Clad in a gray suit, white shirt and dark tie, a withered, snowy-haired Fastow showed none of the blinding confidence he wore with pride in the years before Enron collapsed. During the 1990s, Fastow reaped awards and collected tens of millions of dollars in salary and bonuses for engineering the company's unflagging revenue growth.

But the past five years have taken a personal and physical toll. Struggling to keep his composure, Fastow walked slowly into the 11th-floor courtroom crowded with more than two dozen friends and relatives, including his parents, in-laws and brother, who sat in the front row. The judge recommended that Fastow be placed in a residential drug treatment program administered by prison officials, to help wean him from the undisclosed substances he used to mask his anxiety.

In the most emotional moment of the proceeding, Fastow broke down as he apologized to employees and shareholders, including one who told the judge he bought Enron stock as a "no-brainer" investment. Fastow pivoted to speak directly to Brian Durbin, an engineer whose wife worked at Enron and who lost money when the company filed for bankruptcy protection in December 2001: "To Mr. Durbin especially, and to all the victims, I apologize to you.

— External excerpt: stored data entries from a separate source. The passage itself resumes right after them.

(** With an address that works there is a socket that is watched; without one the server
    goes on without a bus. *)
Lemma bus_stage ban junk addr o ep opened eps reg todo :
  stage o opened eps reg todo → io_epollfd ep ∈ eps →
  (∀ fd, fd ∈ bus_sockets ban → 0 < fd ∧ fd ∈ todo) → -1 ∈ todo →
  (∀ fd, fd ∈ todo → reg (io_epollfd ep) fd = None) →
  ∃ o' bus, start_bus ban junk addr o ep = (o', with_bus ep bus) ∧
    ((bus = -1 ∧ stage o' opened eps reg todo) ∨
     (bus ∈ bus_sockets ban ∧
      stage o' (bus :: opened) eps (add_reg reg (io_epollfd ep) bus (watching junk bus)) (filter (.≠ bus) todo))).
Proof.
  intros S Hio Hso Hm1 Hreg. pose proof (sg_todo _ _ _ _ _ S _ Hm1) as Habs.
  assert (∃ o1 bus, create_and_bind ban o addr UDP = (o1, bus) ∧
    ((bus = -1 ∧ o1 = o) ∨ (bus ∈ bus_sockets ban ∧ ∃ i, o1 = with_fd o bus i))) as (o1 & bus & Hcb & Hcase).
  { change (create_and_bind ban o addr UDP) with (create_and_bind_udp ban o).
    unfold create_and_bind_udp, bus_sockets in *. destruct (an_getaddrinfo ban) as [rps|]; [|by exists o, (-1); auto].
    cbn [default from_option id] in Hso |- *. rewrite bind_loop_spec.
    - destruct (list_find bindable rps) as [[i rp]|] eqn:E; [|by exists o, (-1); auto].
      apply list_find_Some in E as (Hi & [[fd Hs] _] & _). rewrite Hs. cbn. eexists _, fd. split; [done|].
      right. split; [|by eexists]. apply list_elem_of_omap. exists rp. split; [by eapply list_elem_of_lookup_2|done].
    - apply S.
    - apply Forall_forall. intros rp Hin fd Hs. destruct (Hso fd) as [H1 H2].
      { apply list_elem_of_omap. by exists rp. }
      split; [lia|by apply (sg_todo _ _ _ _ _ S)]. }
  unfold start_bus. rewrite Hcb. destruct Hcase as [[-> ->]|(Hb & i & ->)].
  - assert ((set_nonblocking ban o (-1)).1 = o) as Hnb.
    { unfold set_nonblocking. destruct (an_getfl ban), (an_setfl ban); try done. by apply os_set_absent. }
    destruct (set_nonblocking ban o (-1)) as [o2 rc]. cbn in Hnb. subst o2.
    eexists _, (-1). split; [reflexivity|]. left. split; [done|]. cbn.
    unfold epoll_add, epoll_ctl. destruct (sg_eps _ _ _ _ _ S _ Hio) as [regs ->].
    rewrite decide_False; [done|]. rewrite Habs. by intros [].
  - destruct (Hso bus Hb) as [Hpos Hin].
    assert (∃ i', (set_nonblocking ban (with_fd o bus i) bus).1 = with_fd o bus i') as [i' Hnb].
    { unfold set_nonblocking. destruct (an_getfl ban), (an_setfl ban); try (by exists i).
      exists (nonblocking i). cbn. by rewrite os_set_with. }
    destruct (set_nonblocking ban (with_fd o bus i) bus) as [o2 rc]. cbn in Hnb. subst o2.
    eexists _, bus. split; [reflexivity|]. right. split; [done|]. cbn.
    apply (stage_with _ _ _ _ _ bus i') in S as S1; [|done].
    apply (stage_add _ _ _ _ _ junk (io_epollfd ep) bus EPOLLIN) in S1; [done|done|by left|by apply Hreg].
Qed.

(** ** The server is ready *)

(** What is taken for granted of the surroundings: the configuration, the names of the
    nodes, and that new descriptors are not in use. *)
Record start_ok (malloc : gmap Z (list_node cluster_node) → Z) (conf : config) (addr port : list Z)
    (seed : seednode) (lan ban : answers) (ns : numbers) (o : os) (sfd : Z) : Prop := {
  st_malloc h : h !! malloc h = None;
  st_wf : os_wf o;
  st_request : 129 <= max_request_size conf;
  st_run : is_Some (o_fds o !! Config.run conf) ∧ 0 <= Config.run conf < 2 ^ 31;
  st_listen : ∃ i, make_listen lan o addr (socket_family conf) (tcp_backlog conf) = Some (with_fd o sfd i, sfd);
  st_sfd : o_fds o !! sfd = None ∧ 0 <= sfd < 2 ^ 31;
  st_timer : 0 <= n_timer ns < 2 ^ 31;
  st_new : NoDup [n_io ns; n_w ns; n_timer ns; n_acc ns];
  st_fresh fd : fd ∈ [n_io ns; n_w ns; n_timer ns; n_acc ns] → o_fds o !! fd = None ∧ 0 <= fd ∧ fd ≠ sfd;
  st_bus fd : fd ∈ bus_sockets ban →
    0 < fd < 2 ^ 31 ∧ o_fds o !! fd = None ∧ fd ≠ sfd ∧ fd ∉ [n_io ns; n_w ns; n_timer ns; n_acc ns];
  st_minus : o_fds o !! (-1) = None;
  st_port : ∃ n, port = print_dec n ∧ node_ok addr n ∧ n <= 65535;
  st_seed : connect seed = true →
    (∃ k, seed_port seed = Some (print_dec k) ∧ node_ok (seed_addr seed) k ∧ k <= 55535) ∧
    ∃ fd, n_sock ns = Some fd ∧ 0 <= fd ∧ o_fds o !! fd = None ∧ fd ≠ sfd ∧
      fd ∉ [n_io ns; n_w ns; n_timer ns; n_acc ns] ∧ fd ∉ bus_sockets ban
}.

Arguments st_malloc {_ _ _ _ _ _ _ _ _ _} _.
Arguments st_wf {_ _ _ _ _ _ _ _ _ _} _.
Arguments st_request {_ _ _ _ _ _ _ _ _ _} _.
Arguments st_run {_ _ _ _ _ _ _ _ _ _} _.
Arguments st_listen {_ _ _ _ _ _ _ _ _ _} _.
Arguments st_sfd {_ _ _ _ _ _ _ _ _ _} _.
Arguments st_timer {_ _ _ _ _ _ _ _ _ _} _.
Arguments st_new {_ _ _ _ _ _ _ _ _ _} _.
Arguments st_fresh {_ _ _ _ _ _ _ _ _ _} _.
Arguments st_bus {_ _ _ _ _ _ _ _ _ _} _.
Arguments st_minus {_ _ _ _ _ _ _ _ _ _} _.
Arguments st_port {_ _ _ _ _ _ _ _ _ _} _.
Arguments st_seed {_ _ _ _ _ _ _ _ _ _} _.

Section Ready.
Context (malloc : gmap Z (list_node cluster_node) → Z) (conf : config) (addr port : list Z)
  (seed : seednode) (lan ban : answers) (ns : numbers) (o : os) (sfd : Z)
  (A : start_ok malloc conf addr port seed lan ban ns o sfd) (junk : Z) (i : fdinfo).
Local Abbreviation runfd := (Config.run conf).
Local Abbreviation new := [n_io ns; n_w ns; n_timer ns; n_acc ns].

(** The numbers that are given out after the three of [loops_setup]. *)
Definition later : list Z := n_acc ns :: -1 :: bus_sockets ban ++ option_list (if connect seed then n_sock ns else None).

Lemma run_not_sfd : runfd ≠ sfd.
Proof. intros E. destruct (st_run A) as [[x Hx] _], (st_sfd A) as [H _]. congruence. Qed.

Lemma later_fresh fd : fd ∈ later → o_fds (with_fd o sfd i) !! fd = None ∧ fd ∉ [n_io ns; n_w ns; n_timer ns].
Proof.
  intros Hin. assert (o_fds o !! fd = None ∧ fd ≠ sfd ∧ fd ∉ [n_io ns; n_w ns; n_timer ns]) as (H1 & H2 & H3).
  { unfold later in Hin. rewrite !elem_of_cons, elem_of_app in Hin. destruct Hin as [->|[->|[Hin|Hin]]].
    - destruct (st_fresh A (n_acc ns)) as (H1 & _ & H2); [set_solver|]. split_and!; [done|done|].
      pose proof (st_new A) as Hnd. apply (NoDup_app [n_io ns; n_w ns; n_timer ns] [n_acc ns]) in Hnd.
      destruct Hnd as (_ & Hd & _). intros Hi. apply (Hd _ Hi). by left.
    - split_and!; [apply (st_minus A)|pose proof (st_sfd A); lia|]. intros Hi.
      destruct (st_fresh A (-1)) as (_ & ? & _); [set_solver|lia].
    - destruct (st_bus A fd Hin) as (_ & H1 & H2 & H3). split_and!; [done|done|set_solver].
    - destruct (connect seed) eqn:Ec; [|by apply elem_of_nil in Hin].
      destruct (st_seed A Ec) as (_ & x & Hx & _ & H1 & H2 & H3 & _). rewrite Hx in Hin.
      apply list_elem_of_singleton in Hin as ->. split_and!; [done|done|set_solver]. }
  split; [|done]. cbn. by rewrite lookup_insert_ne by auto.
Qed.
(** The instances of both pools are set up, with or without a bus. *)
Record pools_ready (o' : os) (bus : Z) (opened : list Z) (reg : Z → Z → option epoll_event) (todo : list Z)
  : Prop := {
  pr_stage : stage o' opened [n_w ns; n_io ns] reg todo;
  pr_opened fd : fd ∈ [n_timer ns; n_w ns; n_io ns; runfd; sfd] → fd ∈ opened;
  pr_bus : bus = -1 ∨ 0 < bus < 2 ^ 31 ∧ bus ∈ opened ∧ bus ≠ runfd;
  pr_acc : n_acc ns ∈ todo;
  pr_sock fd : connect seed = true → n_sock ns = Some fd → fd ∈ todo;
  pr_io fd r : reg (n_io ns) fd = Some r → (fd = runfd ∨ fd = bus ∧ 0 < bus) ∧ r = watching junk fd;
  pr_w fd r : reg (n_w ns) fd = Some r →
    (fd = runfd ∧ r = watching junk runfd) ∨
    (fd = n_timer ns ∧ r = mkEpollEvent (Z.lor EPOLLIN ALWAYS) (fd_data junk (n_timer ns)));
  pr_none fd : reg (n_acc ns) fd = None;
  pr_fixed io fd : fixture (mkEpoll (n_io ns) (n_w ns) sfd (n_timer ns) bus) runfd io fd →
    ∃ w, reg (if io then n_io ns else n_w ns) fd = Some w ∧ watched w
}.

Local Abbreviation ep0 := (mkEpoll (n_io ns) (n_w ns) sfd (n_timer ns) (-1)).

I wish I could undo what I did at Enron, but I can't."

Earlier, Durbin expressed anger and condemned the company's leaders for engaging in an "elaborate scam, if not outright theft."

"When theft and fraud occur from within the company, what chance does an investor have?" Durbin asked.

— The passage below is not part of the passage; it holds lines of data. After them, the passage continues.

(** * Campus laundry management: a shallow embedding of [app.py]

    The Flask application keeps four tables in one SQLite store and serves
    thirteen request handlers.  The tables are modelled as lists of rows in
    insertion order, the connection of a request as a committed store plus the
    connection's own view of it, and a handler as a computation in a small
    state-and-exception monad over the whole environment of a request (store,
    session, flashed messages, clock, injected store failures). *)

From Stdlib Require Import List String Ascii ZArith Bool Lia Arith.
From Stdlib Require Import Sorting.Permutation Sorting.Sorted.
Import ListNotations.
Local Open Scope string_scope.
Local Open Scope Z_scope.

Set Implicit Arguments.

(** ** Rows of the four tables ([init_db]) *)

(** A value as SQLite keeps it in a column of INTEGER affinity: an integer, or
    the text itself when the text does not convert. *)
Inductive sqlval : Type :=
| VInt (z : Z)
| VText (s : string).

(** Timestamps ([datetime.now()]) are integers ordered chronologically. *)
Definition Timestamp := Z.

Record Student : Type := mkStudent {
  s_id : Z;
  s_full_name : string;
  s_password : string;
  s_room_number : string;
  s_gender : string
}.

Record Laundry : Type := mkLaundry {
  l_id : Z;
  l_student_id : Z;
  l_status : string;
  l_date_submitted : Timestamp;
  l_notification_sent : bool
}.

Record Complaint : Type := mkComplaint {
  c_id : Z;
  c_student_id : Z;
  c_laundry_id : sqlval;
  c_description : string;
  c_status : string;
  c_date_submitted : Timestamp;
  c_admin_response : option string;
  c_date_resolved : option Timestamp
}.

Record Notification : Type := mkNotification {
  n_id : Z;
  n_student_id : Z;
  n_message : string;
  n_date_created : Timestamp;
  n_is_read : bool
}.

Record Store : Type := mkStore {
  students : list Student;
  laundry : list Laundry;
  complaints : list Complaint;
  notifications : list Notification
}.

Definition empty_store : Store := mkStore [] [] [] [].

(** ** Session, responses, exceptions *)

(** The two identity keys of the Flask session; [None] is "key absent". *)
Record Session : Type := mkSession {
  user_id : option Z;
  is_admin : option bool
}.

Definition anonymous : Session := mkSession None None.

Inductive endpoint : Type :=
| ep_home
| ep_login
| ep_student_dashboard
| ep_admin_dashboard.

Inductive HttpResponse : Type :=
| Redirect (target : endpoint)
| RenderIndex
| RenderLogin
| RenderRegister
| RenderStudentDashboard (student : option Student)
    (laundry_items : list Laundry) (unread : list Notification)
    (own_complaints : list Complaint)
| RenderAdminDashboard (laundry_items : list (Laundry * Student))
    (all_complaints : list (Complaint * Student * Laundry))
    (search_query : string).

(** [IntegrityError] and [OperationalError] are subclasses of
    [sqlite3.Error]; [TypeError] is not. *)
Inductive exn : Type :=
| IntegrityError (msg : string)
| OperationalError (msg : string)
| TypeError (msg : string).

Definition str (e : exn) : string :=
  match e with
  | IntegrityError m | OperationalError m | TypeError m => m
  end.

Definition is_sqlite_error (e : exn) : bool :=
  match e with
  | IntegrityError _ | OperationalError _ => true
  | TypeError _ => false
  end.

Definition is_integrity_error (e : exn) : bool :=
  match e with
  | IntegrityError _ => true
  | _ => false
  end.

(** ** The environment of a request *)

Record World : Type := mkWorld {
  w_db : Store;                     (* what is committed *)
  w_view : Store;                   (* what the request's connection sees *)
  w_in_txn : bool;                  (* a transaction is open on the connection *)
  w_log : list Store;               (* every store a commit made durable, oldest first *)
  w_session : Session;
  w_flashes : list string;          (* the messages flashed so far, oldest first *)
  w_tick : nat;                     (* how many times the clock was read *)
  w_clock : nat -> Timestamp;       (* what the k-th reading of the clock gives *)
  w_ops : nat;                      (* how many store operations were attempted *)
  w_fault : nat -> option string    (* the k-th store operation fails with this message *)
}.
(** * lidar2dems: the utilities of [l2d/utils.py], embedded and verified

    The development follows the source file top to bottom:
    - [PosixPath]: the two functions of Python's [os.path] the utilities
      rely on ([splitext], [join]), written after [posixpath.py];
    - the file utilities ([splitexts], [class_params], [class_suffix],
      [find_lasfiles], [find_classified_lasfile]);
    - [Numpy]: the handful of array operations used on raster bands;
    - the image utilities ([create_chm], [gap_fill]) and the GDAL wrapper
      [create_vrt], as programs of a small state-and-exception monad over
      the file system. *)

From Stdlib Require Import ZArith Ascii String DecimalString DecimalZ Sorted.
From stdpp Require Import gmap strings list sorting.

Local Open Scope string_scope.
Local Open Scope Z_scope.

(* ===================================================================== *)
(** ** Python values and exceptions *)
(* ===================================================================== *)

(** The exceptions the utilities can meet.  [Exception msg] is the one the
    module raises itself with [raise Exception(msg)]. *)
Inductive exn : Type :=
  | Exception (msg : string)
  | TypeError
  | KeyError
  | IndexError
  | ValueError
  | IOError (path : string).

Hoyt said he received letters from about a dozen others who wrote about the loss of their jobs or insurance policies, difficulties in supporting their children, and "the bankruptcy of spirit that has entered their lives." One unidentified former employee wrote that he is working three part-time jobs to replace his tattered retirement savings account. "I'm not guilty of anything, but my sentence will be longer than Fastow's," the former employee wrote.

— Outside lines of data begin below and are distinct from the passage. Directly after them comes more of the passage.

(** * The container runtime of the loader: channels, attach, snapshot, election

    A shallow embedding of [routerlicious/packages/loader/src/runtime.ts]
    (class [Runtime]) together with the collaborators it talks to, and of the
    component-context behaviour exercised by
    [packages/runtime/container-runtime/src/test/componentContext.spec.ts].

    Conventions.
    - A JavaScript [Map<string, V>] is an insertion-ordered association list
      ([JsMap]): iteration order is observable (order of snapshot entries, order
      of resubmitted attach messages).
    - A method of [Runtime] is a function [Runtime -> Result A]: it returns a
      value or throws, and in both cases hands back the state it left behind.
    - Calls to the host callbacks ([submitFn], [emit], leadership proposals) are
      appended, in program order, to the [trace] of the runtime state.
    - Sequence numbers are JavaScript numbers holding integers; they are [Z].
    - Objects that are mutated in place and held in a map (an [IChannelState],
      its delta connection) live in the map: mutating one is writing the map
      entry back under its key. A channel object carries its identity [ref].

    Embedded methods of [Runtime]: [getChannel], [createChannel],
    [attachChannel], [changeConnectionState], [processAttach], [prepareAttach],
    [getQuorum], [hasUnackedOps], [snapshot], [save], [transform], [stop],
    [close], [updateMinSequenceNumber], [snapshotInternal], [submitMessage],
    [registerTasks], [submit], [reserve], [loadSnapshotChannel], [loadChannel],
    [getObjectServices], [verifyNotClosed], [startLeaderElection],
    [initLeaderElection], [proposeLeadership], [runTaskAnalyzer]. The methods
    that only hand over to the host ([ready], [start], [prepare], [process],
    [uploadBlob], [getBlob], [getBlobMetadata]) and the static
    [LoadFromSnapshot], which runs [reserve] and [loadSnapshotChannel] for each
    stored channel, are not. *)

From Stdlib Require Import List String Ascii ZArith Bool Arith.
From Stdlib Require Import DecimalString.
Import ListNotations.
Local Open Scope string_scope.
Local Open Scope Z_scope.

(* ===================================================================== *)
(** ** Insertion-ordered maps with string keys ([Map<string, V>]) *)
(* ===================================================================== *)

Module JsMap.

Definition t (V : Type) : Type := list (string * V).

Definition empty {V : Type} : t V := [].

Fixpoint get {V : Type} (k : string) (m : t V) : option V :=
  match m with
  | [] => None
  | (k', v) :: m' => if String.eqb k k' then Some v else get k m'
  end.

Definition has {V : Type} (k : string) (m : t V) : bool :=
  match get k m with Some _ => true | None => false end.

(** [Map.prototype.set]: an existing key keeps its position and gets the new
    value; a new key is appended at the end. *)
Fixpoint set {V : Type} (k : string) (v : V) (m : t V) : t V :=
  match m with
  | [] => [(k, v)]
  | (k', v') :: m' =>
      if String.eqb k k' then (k', v) :: m' else (k', v') :: set k v m'
  end.

(** [Map.prototype.delete]: the key is bound no more. *)
Fixpoint delete {V : Type} (k : string) (m : t V) : t V :=
  match m with
  | [] => []
  | (k', v') :: m' =>
      if String.eqb k k' then delete k m' else (k', v') :: delete k m'
  end.

Definition keys {V : Type} (m : t V) : list string := map fst m.

Definition values {V : Type} (m : t V) : list V := map snd m.

End JsMap.

(* ===================================================================== *)
(** ** The fragment of JSON the runtime writes and reads *)
(* ===================================================================== *)

Module Json.

Definition dquote : ascii := ascii_of_nat 34.
Definition backslash : ascii := ascii_of_nat 92.

Definition str1 (c : ascii) : string := String c EmptyString.

Definition hexDigit (n : nat) : ascii :=
  if Nat.ltb n 10 then ascii_of_nat (48 + n) else ascii_of_nat (87 + n).

(** How [JSON.stringify] writes one character of a string. *)
Definition escapeChar (c : ascii) : string :=
  let n := nat_of_ascii c in
  if Nat.eqb n 34 then String backslash (str1 dquote)
  else if Nat.eqb n 92 then String backslash (str1 backslash)
  else if Nat.eqb n 8 then String backslash "b"
  else if Nat.eqb n 9 then String backslash "t"
  else if Nat.eqb n 10 then String backslash "n"
  else if Nat.eqb n 12 then String backslash "f"
  else if Nat.eqb n 13 then String backslash "r"
  else if Nat.ltb n 32 then
    String backslash
      ("u00" ++ String (hexDigit (Nat.div n 16)) (str1 (hexDigit (Nat.modulo n 16))))
  else str1 c.

Fixpoint escape (s : string) : string :=
  match s with
  | EmptyString => EmptyString
  | String c s' => escapeChar c ++ escape s'
  end.

(** [JSON.stringify] of a string. *)
Definition stringifyString (s : string) : string :=
  String dquote (escape s ++ str1 dquote).

(** [JSON.stringify] of an integral number. *)
Definition stringifyNumber (n : Z) : string :=
  NilZero.string_of_int (Z.to_int n).

Fixpoint joinComma (l : list string) : string :=
  match l with
  | [] => EmptyString
  | [x] => x
  | x :: l' => x ++ "," ++ joinComma l'
  end.

(** [JSON.stringify] of an array of strings. *)
Definition stringifyStringArray (l : list string) : string :=
  "[" ++ joinComma (map stringifyString l) ++ "]".

(** Reading back an array of strings. The reader is a small automaton over the
    characters of the text. *)
Inductive PState : Type :=
| PStart                       (* before the opening bracket *)
| PElem (first : bool)         (* expecting a string (or the closing bracket) *)
| PStr                         (* inside a string literal *)
| PEsc                         (* just after a backslash *)
| PAfter                       (* after a string: comma or closing bracket *)
| PDone.                       (* after the closing bracket *)

Definition isSpace (c : ascii) : bool :=
  let n := nat_of_ascii c in
  Nat.eqb n 32 || Nat.eqb n 9 || Nat.eqb n 10 || Nat.eqb n 13.

Definition unescapeChar (c : ascii) : option ascii :=
  let n := nat_of_ascii c in
  if Nat.eqb n 34 then Some dquote
  else if Nat.eqb n 92 then Some backslash
  else if Nat.eqb n 47 then Some (ascii_of_nat 47)
  else if Nat.eqb n 98 then Some (ascii_of_nat 8)
  else if Nat.eqb n 116 then Some (ascii_of_nat 9)
  else if Nat.eqb n 110 then Some (ascii_of_nat 10)
  else if Nat.eqb n 102 then Some (ascii_of_nat 12)
  else if Nat.eqb n 114 then Some (ascii_of_nat 13)
  else None.

(** [cur] is the string being read, in reverse; [acc] the strings read so far,
    in reverse. Escapes of the form [\uXXXX] are not read. *)
Fixpoint parseArrayFrom (st : PState) (cur : list ascii) (acc : list string)
         (s : string) : option (list string) :=
  match s with
  | EmptyString =>
      match st with PDone => Some (rev acc) | _ => None end
  | String c s' =>
      let n := nat_of_ascii c in
      match st with
      | PStart =>
          if isSpace c then parseArrayFrom PStart cur acc s'
          else if Nat.eqb n 91 then parseArrayFrom (PElem true) cur acc s'
          else None
      | PElem first =>
          if isSpace c then parseArrayFrom (PElem first) cur acc s'
          else if Nat.eqb n 34 then parseArrayFrom PStr [] acc s'
          else if Nat.eqb n 93 && first then parseArrayFrom PDone cur acc s'
          else None
      | PStr =>
          if Nat.eqb n 34 then
            parseArrayFrom PAfter [] (string_of_list_ascii (rev cur) :: acc) s'
          else if Nat.eqb n 92 then parseArrayFrom PEsc cur acc s'
          else if Nat.ltb n 32 then None
          else parseArrayFrom PStr (c :: cur) acc s'
      | PEsc =>
          match unescapeChar c with
          | Some c' => parseArrayFrom PStr (c' :: cur) acc s'
          | None => None
          end
      | PAfter =>
          if isSpace c then parseArrayFrom PAfter cur acc s'
          else if Nat.eqb n 44 then parseArrayFrom (PElem false) cur acc s'
          else if Nat.eqb n 93 then parseArrayFrom PDone cur acc s'
          else None
      | PDone =>
          if isSpace c then parseArrayFrom PDone cur acc s' else None
      end
  end.

(** [JSON.parse] of a text expected to hold an array of strings. *)
Definition parseStringArray (s : string) : option (list string) :=
  parseArrayFrom PStart [] [] s.

End Json.

(* ===================================================================== *)
(** ** Definitions shared with the host ([@prague/runtime-definitions]) *)
(* ===================================================================== *)

Inductive ConnectionState : Type := Disconnected | Connecting | Connected.

Definition ConnectionState_eqb (a b : ConnectionState) : bool :=
  match a, b with
  | Disconnected, Disconnected | Connecting, Connecting | Connected, Connected => true
  | _, _ => false
  end.

Inductive MessageType : Type := Operation | Attach | Save | BlobUploaded | RemoteHelp.

Inductive FileMode : Type := File | Directory.

(** [TreeEntry[TreeEntry.Blob]] and [TreeEntry[TreeEntry.Tree]] are the names of
    the enumeration members. *)
Inductive TreeEntry : Type := Blob | Tree.

(** [ITree] and [ITreeEntry]: a tree is a list of named entries, each a blob
    or a tree. *)
Inductive ITree : Type :=
| mkTree (entries : list ITreeEntry)
with ITreeEntry : Type :=
| mkTreeEntry (mode : FileMode) (path : string) (type : TreeEntry) (value : EntryValue)
with EntryValue : Type :=
| BlobValue (contents : string) (encoding : string)
| TreeValue (tree : ITree).

Definition entries (t : ITree) : list ITreeEntry :=
  match t with mkTree es => es end.

Definition path (e : ITreeEntry) : string :=
  match e with mkTreeEntry _ p _ _ => p end.

(** [ISnapshotTree]: the stored form of a tree, blobs by id. *)
Inductive ISnapshotTree : Type :=
| mkSnapshotTree (blobs : JsMap.t string) (trees : list ISnapshotSubTree)
with ISnapshotSubTree : Type :=
| mkSnapshotSubTree (name : string) (tree : ISnapshotTree).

The substantial reduction in Fastow's sentence underscores the importance of insiders, who can help prosecutors unravel complex business cases. Fastow was sentenced the same day WorldCom Inc. founder Bernard J. Ebbers reported to a Louisiana prison to serve a 25-year sentence. With time off for good behavior and the successful completion of the drug rehabilitation program, Fastow could cut more than a year from his sentence.

Assistant U.S. Attorney John C. Hueston said Tuesday that without 1,000 hours of briefings and "unflappable, remarkably consistent" testimony by Fastow, the government never would have been able to convict former Enron chief executives Jeffrey K. Skilling and Kenneth L. Lay in a fraud trial that ended earlier this year.

Lay, whose lawyer, Michael W. Ramsey, scowled at Fastow from a seat in the jury box Tuesday, died of heart disease in July. Skilling faces decades in prison when he is sentenced Oct. 23.

The Fastows -- who have two sons, ages 8 and 11 -- and their relatives have already forfeited nearly $30 million to the government, and their lawyer, John W. Keker, said the couple "will be living in a barrel if these civil cases continue." Fastow on Tuesday pledged to help shareholder lawyers recover even more money from companies that he says helped Enron manipulate its financial reports. In recent weeks, Fastow has spent hundreds of hours guiding them through the company's byzantine business partnerships.

"Man cannot earn mercy," the judge said, reading from prepared remarks. "It comes to a man who is shipwrecked, whose back has been broken . . . who finds himself in a conspiracy of circumstances."

Rabbi Shaul Osadchey, who married the Fastows and who appeared at the courthouse with them Tuesday, told reporters that he had spoken to Fastow a day earlier. "I think he felt he was ready to be sentenced, that he was ready to move on and see an end to this."